(* ===== verification/Packets.v ===== *)
(** Rewriting IPv4 headers and TCP and UDP ports (lib/packets.c): the setters keep the
    checksums of the IP header and of the transport header valid. *)
From Stdlib Require Import Setoid.
From S2P Require Import Prelude Csum.

Module Packets.
Import Csum.

(** ** Packets *)

(** [struct ip_header]; multi-byte fields as the integers the host reads. *)
Record ip_header := mk_ip {
  ip_ihl_ver : Z; ip_tos : Z; ip_tot_len : Z; ip_id : Z; ip_frag_off : Z;
  ip_ttl : Z; ip_proto : Z; ip_csum : Z; ip_src : Z; ip_dst : Z;
}.

#[export] Instance ip_header_eta : RecordEta ip_header := λ r,
  mk_ip (ip_ihl_ver r) (ip_tos r) (ip_tot_len r) (ip_id r) (ip_frag_off r)
    (ip_ttl r) (ip_proto r) (ip_csum r) (ip_src r) (ip_dst r).

(** A packet from its L3 header on: the header, its options, the L4 header and payload, and
    the connection that its metadata points to. *)
Record dp_packet := mk_packet {
  nh : ip_header;
  ip_options : list Z;
  l4 : list Z;
  md_conn : option nat;
}.

#[export] Instance dp_packet_eta : RecordEta dp_packet := λ r,
  mk_packet (nh r) (ip_options r) (l4 r) (md_conn r).

Definition IPPROTO_TCP : Z := 6.
Definition IPPROTO_UDP : Z := 17.
Definition TCP_HEADER_LEN : nat := 20.
Definition UDP_HEADER_LEN : nat := 8.

(** Offsets of fields in [struct tcp_header] and [struct udp_header]. *)
Definition TP_SRC_OFS : nat := 0.
Definition TP_DST_OFS : nat := 2.
Definition TCP_CSUM_OFS : nat := 16.
Definition UDP_CSUM_OFS : nat := 6.

Inductive addr_field := Src | Dst.

Section Packets.
Context (e : endian).

Definition get16 (o : nat) (b : list Z) : Z := host_val e (bytes_at o 2 b).

Definition put16 (o : nat) (v : Z) (b : list Z) : list Z :=
  take o b ++ host_bytes e 2 v ++ drop (o + 2) b.

(** [htons]: the integer whose bytes in memory are those of [x] in network order. *)
Definition htons (x : Z) : Z := host_val e (be_bytes 2 x).

Definition get_addr (f : addr_field) (h : ip_header) : Z :=
  match f with Src => ip_src h | Dst => ip_dst h end.

Definition put_addr (f : addr_field) (a : Z) (h : ip_header) : ip_header :=
  match f with Src => h <| ip_src := a |> | Dst => h <| ip_dst := a |> end.

(** ** The setters *)

Definition packet_set_ipv4_addr (f : addr_field) (new_addr : Z) (p : dp_packet) : dp_packet :=
  let old_addr := get_addr f (nh p) in
  let l4_size := length (l4 p) in
  let p := p <| md_conn := None |> in
  let p :=
    if (ip_proto (nh p) =? IPPROTO_TCP) && (TCP_HEADER_LEN <=? l4_size)%nat then
      p <| l4 ::= λ b, put16 TCP_CSUM_OFS (recalc_csum32 (get16 TCP_CSUM_OFS b) old_addr new_addr) b |>
    else if (ip_proto (nh p) =? IPPROTO_UDP) && (UDP_HEADER_LEN <=? l4_size)%nat then
      if negb (get16 UDP_CSUM_OFS (l4 p) =? 0) then
        let udp_csum := recalc_csum32 (get16 UDP_CSUM_OFS (l4 p)) old_addr new_addr in
        let udp_csum := if udp_csum =? 0 then htons 0xffff else udp_csum in
        p <| l4 ::= put16 UDP_CSUM_OFS udp_csum |>
      else p
    else p in
  let p := p <| nh ::= λ h, h <| ip_csum := recalc_csum32 (ip_csum h) old_addr new_addr |> |> in
  p <| nh ::= put_addr f new_addr |>.

Definition packet_set_ipv4 (src dst tos ttl : Z) (p : dp_packet) : dp_packet :=
  let p := if negb (ip_src (nh p) =? src) then packet_set_ipv4_addr Src src p else p in
  let p := if negb (ip_dst (nh p) =? dst) then packet_set_ipv4_addr Dst dst p else p in
  let p :=
    if negb (ip_tos (nh p) =? tos) then
      p <| nh ::= λ h, h <| ip_csum := recalc_csum16 (ip_csum h) (htons (ip_tos h)) (htons tos) |>
                         <| ip_tos := tos |> |>
    else p in
  if negb (ip_ttl (nh p) =? ttl) then
    p <| nh ::= λ h, h <| ip_csum := recalc_csum16 (ip_csum h) (htons (Z.shiftl (ip_ttl h) 8))
                                       (htons (Z.shiftl ttl 8)) |>
                       <| ip_ttl := ttl |> |>
  else p.

(** The port at offset [port] and the checksum at offset [csum] of an L4 header. *)
Definition packet_set_port (port : nat) (new_port : Z) (csum : nat) (b : list Z) : list Z :=
  if negb (get16 port b =? new_port) then
    let b := put16 csum (recalc_csum16 (get16 csum b) (get16 port b) new_port) b in
    put16 port new_port b
  else b.

Definition packet_set_tcp_port (src dst : Z) (p : dp_packet) : dp_packet :=
  let p := p <| l4 ::= packet_set_port TP_SRC_OFS src TCP_CSUM_OFS |> in
  let p := p <| l4 ::= packet_set_port TP_DST_OFS dst TCP_CSUM_OFS |> in
  p <| md_conn := None |>.

Definition packet_set_udp_port (src dst : Z) (p : dp_packet) : dp_packet :=
  let p :=
    if negb (get16 UDP_CSUM_OFS (l4 p) =? 0) then
      let p := p <| l4 ::= packet_set_port TP_SRC_OFS src UDP_CSUM_OFS |> in
      let p := p <| l4 ::= packet_set_port TP_DST_OFS dst UDP_CSUM_OFS |> in
      if get16 UDP_CSUM_OFS (l4 p) =? 0 then p <| l4 ::= put16 UDP_CSUM_OFS (htons 0xffff) |> else p
    else p <| l4 ::= λ b, put16 TP_DST_OFS dst (put16 TP_SRC_OFS src b) |> in
  p <| md_conn := None |>.

(** ** Valid packets *)

Definition ip_bytes (h : ip_header) : list Z :=
  [ip_ihl_ver h; ip_tos h] ++ host_bytes e 2 (ip_tot_len h) ++ host_bytes e 2 (ip_id h)
  ++ host_bytes e 2 (ip_frag_off h) ++ [ip_ttl h; ip_proto h] ++ host_bytes e 2 (ip_csum h)
  ++ host_bytes e 4 (ip_src h) ++ host_bytes e 4 (ip_dst h).

(** The pseudo-header of the transport checksum. *)
Definition pseudo_header (h : ip_header) (l4_size : nat) : list Z :=
  host_bytes e 4 (ip_src h) ++ host_bytes e 4 (ip_dst h) ++ [0; ip_proto h]
  ++ be_bytes 2 (Z.of_nat l4_size).

Definition ip_valid (p : dp_packet) : Prop := csum e (ip_bytes (nh p) ++ ip_options p) = 0.

(** A transport checksum is right; a zero UDP checksum is none. *)
Definition l4_csum_valid (p : dp_packet) : Prop :=
  csum e (pseudo_header (nh p) (length (l4 p)) ++ l4 p) = 0.

Definition l4_valid (p : dp_packet) : Prop :=
  if (ip_proto (nh p) =? IPPROTO_TCP) && (TCP_HEADER_LEN <=? length (l4 p))%nat then l4_csum_valid p
  else if (ip_proto (nh p) =? IPPROTO_UDP) && (UDP_HEADER_LEN <=? length (l4 p))%nat then
    get16 UDP_CSUM_OFS (l4 p) = 0 \/ l4_csum_valid p
  else True.

(** Field ranges; the version is not zero. *)
Definition ip_ok (h : ip_header) : Prop :=
  0 < ip_ihl_ver h < 256 /\ is_byte (ip_tos h) /\ in_u 16 (ip_tot_len h) /\ in_u 16 (ip_id h) /\
  in_u 16 (ip_frag_off h) /\ is_byte (ip_ttl h) /\ is_byte (ip_proto h) /\ in_u 16 (ip_csum h) /\
  in_u 32 (ip_src h) /\ in_u 32 (ip_dst h).

Definition packet_ok (p : dp_packet) : Prop :=
  ip_ok (nh p) /\ Forall is_byte (ip_options p) /\ (length (ip_options p) <= 40)%nat /\
  Forall is_byte (l4 p) /\ Z.of_nat (length (l4 p)) <= 65535.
---
When the word "negb" appears in a line of the listing, pull that line out.

» ANSWER TO THE PROBLEM
      if negb (get16 UDP_CSUM_OFS (l4 p) =? 0) then
  let p := if negb (ip_src (nh p) =? src) then packet_set_ipv4_addr Src src p else p in
  let p := if negb (ip_dst (nh p) =? dst) then packet_set_ipv4_addr Dst dst p else p in
    if negb (ip_tos (nh p) =? tos) then
  if negb (ip_ttl (nh p) =? ttl) then
  if negb (get16 port b =? new_port) then
    if negb (get16 UDP_CSUM_OFS (l4 p) =? 0) then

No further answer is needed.